(GIVEN ENTRIES)

(** * Outfit generator: retry policy, tiered caches and the generation hook

    A shallow embedding of the request-shaping core of the outfit generator:
    - [services/outfitGenerator.ts]: [isQuotaError], [getRetryMsFromError],
      the three [generate*Internal] functions with their retry loop and
      their process-wide memory caches;
    - [lib/supabase.ts]: [getCachedComposite], [saveCachedComposite],
      [saveGeneratedOutfit], [uploadImage];
    - [hooks/useOutfitGeneration.ts]: the three hook operations with the
      in-flight flag, the session cache and the rate limiter calls.

    How the code is read:
    - a caught [err: any] is JSON-like data ([Js.JsVal]); optional chaining,
      [||], truthiness and string coercion follow JavaScript;
    - async functions are state-passing functions over a [World] that may
      throw ([M]); [try]/[catch]/[finally] are combinators;
    - remote services (the generative API, the relational store, blob
      storage, [fetch], [atob], the local image composer) are oracles of an
      environment [Env], one per operation; everything an operation does
      to the outside is appended to the world's trace;
    - each hook operation is split at its first [await] into a synchronous
      prefix and a continuation; [Stepwise] writes the continuations await
      by await, so that a call arriving between any two awaits of a
      running operation can be expressed;
    - strings are sequences of code units, one [ascii] each. *)

From Stdlib Require Import ZArith Lia Ascii.
From Stdlib Require Import Numbers.DecimalString.
From Stdlib Require Numbers.DecimalZ.
From stdpp Require Import gmap strings list fin_maps.

Local Open Scope Z_scope.
Set Warnings "-register-all".

(* ===================================================================== *)
(** ** JavaScript values as far as the error probing needs them *)
(* ===================================================================== *)

Module Js.

(** The shape of a caught [err: any]: JSON-like data.  Numbers are the
    integers; an object is its list of fields, looked up first-match. *)
Inductive JsVal : Type :=
| JUndefined
| JNull
| JBool (b : bool)
| JNum (n : Z)
| JStr (s : string)
| JArr (items : list JsVal)
| JObj (fields : list (string * JsVal)).

(** JavaScript truthiness. *)
Definition truthy (v : JsVal) : bool :=
  match v with
  | JUndefined | JNull => false
  | JBool b => b
  | JNum n => negb (n =? 0)
  | JStr s => negb (String.eqb s "")
  | JArr _ | JObj _ => true
  end.

Fixpoint assoc (k : string) (fs : list (string * JsVal)) : JsVal :=
  match fs with
  | [] => JUndefined
  | (k', v) :: fs' => if String.eqb k k' then v else assoc k fs'
  end.

(** [v?.k] for the property names the code reads ([error], [code],
    [status], [statusMessage], [details], [message], [retryDelay],
    ["@type"]): none of them exists on a primitive or on an array. *)
Definition get (v : JsVal) (k : string) : JsVal :=
  match v with
  | JObj fs => assoc k fs
  | _ => JUndefined
  end.

(** [a || b] *)
Definition or (a b : JsVal) : JsVal := if truthy a then a else b.

(** [v === n] for a number literal and [v === s] for a string literal. *)
Definition strict_eq_num (v : JsVal) (n : Z) : bool :=
  match v with JNum m => m =? n | _ => false end.

Definition strict_eq_str (v : JsVal) (s : string) : bool :=
  match v with JStr t => String.eqb t s | _ => false end.

(** [hay.includes(needle)] on strings. *)
Fixpoint includes (needle hay : string) : bool :=
  String.prefix needle hay
  || match hay with
     | EmptyString => false
     | String _ rest => includes needle rest
     end.

Definition Z_to_string (z : Z) : string :=
  NilEmpty.string_of_int (Z.to_int z).

Definition join_comma (parts : list string) : string :=
  match parts with
  | [] => ""
  | p :: ps => fold_left (fun acc q => acc +:+ "," +:+ q) ps p
  end.

(** [String(v)], the coercion [RegExp.prototype.exec] applies to its
    argument.  An array prints as its elements joined by commas, with
    [null] and [undefined] elements printed empty.  Integers print in
    decimal (JavaScript switches to exponent notation from 1e21 on). *)
Fixpoint to_string (v : JsVal) : string :=
  match v with
  | JUndefined => "undefined"
  | JNull => "null"
  | JBool true => "true"
  | JBool false => "false"
  | JNum n => Z_to_string n
  | JStr s => s
  | JArr items =>
      join_comma
        (map (fun x => match x with
                       | JUndefined | JNull => ""
                       | _ => to_string x
                       end) items)
  | JObj _ => "[object Object]"
  end.

End Js.
Import Js.

(* ===================================================================== *)
(** ** Quota classification and the retry hint *)
(* ===================================================================== *)

(** [isQuotaError(err)] *)
Definition isQuotaError (err : JsVal) : bool :=
  let code :=
    Js.or (Js.or (get (get err "error") "code") (get err "status"))
          (get err "code") in
  if strict_eq_num code 429 then true
  else
    let status :=
      Js.or (get (get err "error") "status") (get err "statusMessage") in
    strict_eq_str status "RESOURCE_EXHAUSTED".

(** How a block of statements ends. *)
Inductive Completion (A : Type) : Type :=
| Normal (a : A)
| Throws.
Arguments Normal {A} a.
Arguments Throws {A}.

(** The callback of [details.find]: [d["@type"]?.includes("RetryInfo")].
    Reading a property of [null] or [undefined] throws; [includes] exists
    on strings (substring) and arrays (membership) only, so calling it on
    anything else throws as well. *)
Definition is_retry_info (d : JsVal) : Completion bool :=
  match d with
  | JUndefined | JNull => Throws
  | _ =>
      match get d "@type" with
      | JUndefined | JNull => Normal false
      | JStr s => Normal (includes "RetryInfo" s)
      | JArr items =>
          Normal (existsb (fun x => strict_eq_str x "RetryInfo") items)
      | JBool _ | JNum _ | JObj _ => Throws
      end
  end.

(** [items.find(cb)]: the first element the callback accepts, [undefined]
    when there is none; an exception of the callback ends the search. *)
Fixpoint array_find (items : list JsVal) : Completion JsVal :=
  match items with
  | [] => Normal JUndefined
  | d :: rest =>
      match is_retry_info d with
      | Throws => Throws
      | Normal true => Normal d
      | Normal false => array_find rest
      end
  end.

(** [(err?.error?.details || []).find(...)]: only an array has [find]. *)
Definition find_retry_detail (err : JsVal) : Completion JsVal :=
  match Js.or (get (get err "error") "details") (JArr []) with
  | JArr items => array_find items
  | _ => Throws
  end.

Definition is_digit (c : ascii) : bool :=
  let n := Ascii.N_of_ascii c in ((48 <=? n) && (n <=? 57))%N.

(** Longest prefix of decimal digits, and what follows it. *)
Fixpoint span_digits (s : string) : string * string :=
  match s with
  | EmptyString => (EmptyString, EmptyString)
  | String c rest =>
      if is_digit c
      then let '(ds, tl) := span_digits rest in (String c ds, tl)
      else (EmptyString, s)
  end.

(** [/^(\d+)(?:\.(\d+))?s$/.exec(s)]: the two capture groups.  After the
    digits of a group only a non-digit can follow, so the greedy match is
    the only one. *)
Definition exec_retry_regex (s : string) : option (string * option string) :=
  let '(sec, rest) := span_digits s in
  if String.eqb sec "" then None
  else
    match rest with
    | String "s" EmptyString => Some (sec, None)
    | String "." rest' =>
        let '(frac, tl) := span_digits rest' in
        if String.eqb frac "" then None
        else if String.eqb tl "s" then Some (sec, Some frac)
        else None
    | _ => None
    end.

(** [parseInt(s, 10)] on a string of decimal digits: the integer the
    digits denote.  The code holds it in a double, which is this integer
    as long as it is below 2^53; statements about the value of a hint are
    made within that range ([exact_in_double]). *)
Definition parseInt_digits (s : string) : Z :=
  fold_left
    (fun acc c => 10 * acc + (Z.of_N (Ascii.N_of_ascii c) - 48))
    (String.list_ascii_of_string s) 0.

(** The integers a double holds exactly, as far as the code computes with
    them: sums and products of such integers that stay in the range are
    exact too. *)
Definition exact_in_double (n : Z) : Prop := 0 <= n < 2 ^ 53.

(** [s.slice(0, 3).padEnd(3, "0")] *)
Definition slice3_padEnd (s : string) : string :=
  let t := String.substring 0 3 s in
  t +:+ String.string_of_list_ascii
          (repeat "0"%char (3 - String.length t)%nat).

(** The body of the [try] block of [getRetryMsFromError]: [Normal (Some ms)]
    is the [return] inside it, [Normal None] falls through to the end. *)
Definition getRetryMs_try (err : JsVal) : Completion (option Z) :=
  match find_retry_detail err with
  | Throws => Throws
  | Normal retry =>
      let retryDelay := get retry "retryDelay" in
      if truthy retryDelay then
        match exec_retry_regex (to_string retryDelay) with
        | Some (m1, m2) =>
            let sec := parseInt_digits m1 in
            let frac :=
              match m2 with
              | Some f => parseInt_digits (slice3_padEnd f)
              | None => 0
              end in
            Normal (Some (sec * 1000 + frac))
        | None => Normal None
        end
      else Normal None
  end.

(** [getRetryMsFromError(err, fallbackMs)]: the [catch {}] swallows every
    exception of the body, so the function always returns a number.
    Milliseconds are integers here; JavaScript computes them in doubles,
    which agree as long as the seconds stay below 2^53 / 1000. *)
Definition getRetryMsFromError (err : JsVal) (fallbackMs : Z) : Z :=
  match getRetryMs_try err with
  | Normal (Some ms) => ms
  | Normal None | Throws => fallbackMs
  end.

Definition retry_info_error (delay : JsVal) : JsVal :=
  JObj [("error",
         JObj [("code", JNum 429);
               ("status", JStr "RESOURCE_EXHAUSTED");
               ("details",
                JArr [JObj [("@type", JStr "type.googleapis.com/google.rpc.QuotaFailure")];
                      JObj [("@type", JStr "type.googleapis.com/google.rpc.RetryInfo");
                            ("retryDelay", delay)]])])].

(* ===================================================================== *)
(** ** Data model *)
(* ===================================================================== *)

(** [OutfitGenerationResult]; the local composer's result has the same
    three fields. *)
Record OutfitGenerationResult : Type := {
  success : bool;
  imageUrl : option string;
  error : option string }.

Definition result_ok (u : string) : OutfitGenerationResult :=
  {| success := true; imageUrl := Some u; error := None |}.

Definition result_fail (msg : string) : OutfitGenerationResult :=
  {| success := false; imageUrl := None; error := Some msg |}.

(** Truthiness of an optional string ([undefined] and [""] are falsy). *)
Definition str_truthy (s : string) : bool := negb (String.eqb s "").

Definition opt_truthy (o : option string) : bool :=
  match o with Some s => str_truthy s | None => false end.

(** [o || dflt] on an optional string. *)
Definition or_default (o : option string) (dflt : string) : string :=
  match o with
  | Some s => if str_truthy s then s else dflt
  | None => dflt
  end.

Record ClothingItem : Type := { id : string; name : string; itemUrl : string }.

Record File : Type := { file_name : string; file_size : Z }.

(** An entry of the hook's session cache. *)
Record CacheEntry : Type := { url : string; isComposite : bool }.
(** C2 as stated fails: the second record row of [document_with_short_row]
    splits into three tokens, the first into four; the extraction returns
    both records, the short one with a missing net dividend, and the run
    saves a report. *)
Lemma short_row_is_filled_not_rejected :
  exists section dividend_df s sde sausl anlage_kap,
    dividend_section document_with_short_row = Some section /\
    map (@length str) (divi_data section) = [4%nat; 3%nat] /\
    extract_dividend_table document_with_short_row
    = DividendTable dividend_df s sde sausl /\
    map Dividend.Nettodividende dividend_df = [fin 3681 50; NaN] /\
    main document_with_short_row = Saved anlage_kap.
Proof. do 6 eexists. conjuncts; run. Qed.

(** ** The fee *)

Lemma fee_without_match raw_text :
  re_search fee_pattern NoFlag raw_text = None ->
  extract_transaction_fee raw_text = Return zero.
Proof. unfold extract_transaction_fee. now intros ->. Qed.

Lemma fee_with_match raw_text m fee :
  re_search fee_pattern NoFlag raw_text = Some m ->
  float (replace_comma (group_at m 1)) = Some fee ->
  extract_transaction_fee raw_text = Return (fabs fee).
Proof. unfold extract_transaction_fee. now intros -> ->. Qed.

Lemma fee_with_bad_match raw_text m :
  re_search fee_pattern NoFlag raw_text = Some m ->
  float (replace_comma (group_at m 1)) = None ->
  extract_transaction_fee raw_text = Raise ValueError.
Proof. unfold extract_transaction_fee. now intros -> ->. Qed.

(** C4, on the code: the scenario text yields 12.5 and a text without the
    label yields zero, but for the fee ["1.234,56"] the pattern captures
    ["1.234,56"], the replacement makes it ["1.234.56"], [float] rejects
    it, and the extractor raises a [ValueError] where the claim has it
    return the amount. *)
Theorem fee_with_thousands_separator_raises :
  extract_transaction_fee fee_scenario = Return (fin 25 2) /\
  extract_transaction_fee (utf8 "keine Gebühren") = Return zero /\
  option_map (fun m => replace_comma (group_at m 1))
             (re_search fee_pattern NoFlag fee_with_thousands)
  = Some (utf8 "1.234.56") /\
  extract_transaction_fee fee_with_thousands = Raise ValueError.
Proof. conjuncts; run. Qed.

(** C9: there is a text with the fee label, ["Transaktionsgebühren
    1.234,56 EUR"], on which the pattern matches and the conversion of the
    captured token fails; the extractor raises there and returns no
    number, neither a fee nor the zero of the default. *)
Theorem fee_extractor_is_not_total :
  exists raw_text token,
    raw_text = utf8 "Transaktionsgebühren 1.234,56 EUR" /\
    option_map (fun m => group_at m 1) (re_search fee_pattern NoFlag raw_text)
    = Some token /\
    token = utf8 "1.234,56" /\
    float (replace_comma token) = None /\
    extract_transaction_fee raw_text = Raise ValueError /\
    ~ exists fee, extract_transaction_fee raw_text = Return fee.
Proof.
  exists fee_with_thousands, (utf8 "1.234,56").
  conjuncts; try run.
  intros [fee H]. vm_compute in H. discriminate.
Qed.

(** ** A realized-gains section without rows *)

Lemma no_row_raises_KeyError raw_text section_text :
  realized_section raw_text = Some section_text ->
  rows section_text = [] ->
  extract_realized_profits_and_fees raw_text = Raise KeyError.
Proof. unfold extract_realized_profits_and_fees. now intros -> ->. Qed.

(** C10: there is a text whose realized-gains section is present and has
    no line of the row pattern; the frame built from no row has no column,
    and the extractor raises a [KeyError] there: it does not return an
    empty record sequence with six sums of zero. *)
Theorem gains_section_without_rows_raises :
  exists raw_text section_text,
    realized_section raw_text = Some section_text /\
    rows section_text = [] /\
    extract_realized_profits_and_fees raw_text = Raise KeyError /\
    main (document_without_gains ++ NL :: raw_text) = Aborted KeyError.
Proof.
  exists document_without_rows. eexists.
  conjuncts; run.
Qed.

(** ** The lines of a dividend section *)

#[local] Arguments isspace : simpl never.

Lemma split_lines_hd_tl s :
  split_lines s = hd [] (split_lines s) :: tl (split_lines s).
Proof.
  destruct s as [|c s]; simpl; auto.
  destruct (c =? NL); auto. destruct (split_lines s); auto.
Qed.

Lemma split_lines_nl c s :
  (c =? NL) = true -> split_lines (c :: s) = [] :: split_lines s.
Proof. simpl. now intros ->. Qed.

Lemma split_lines_other c s :
  (c =? NL) = false ->
  split_lines (c :: s) = (c :: hd [] (split_lines s)) :: tl (split_lines s).
Proof. simpl. intros ->. now rewrite (split_lines_hd_tl s) at 1. Qed.


Lemma nonempty_line_cons c l :
  nonempty_line (c :: l) = negb (isspace c) || nonempty_line l.
Proof. unfold nonempty_line. simpl. now destruct (isspace c). Qed.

(End GIVEN ENTRIES)

▸ **ASSIGNED TASK**: Say how many lines in the data hold the string "Transaktionsgebühren". No other content should accompany the number.

▸ **WRITTEN RESPONSE**: 2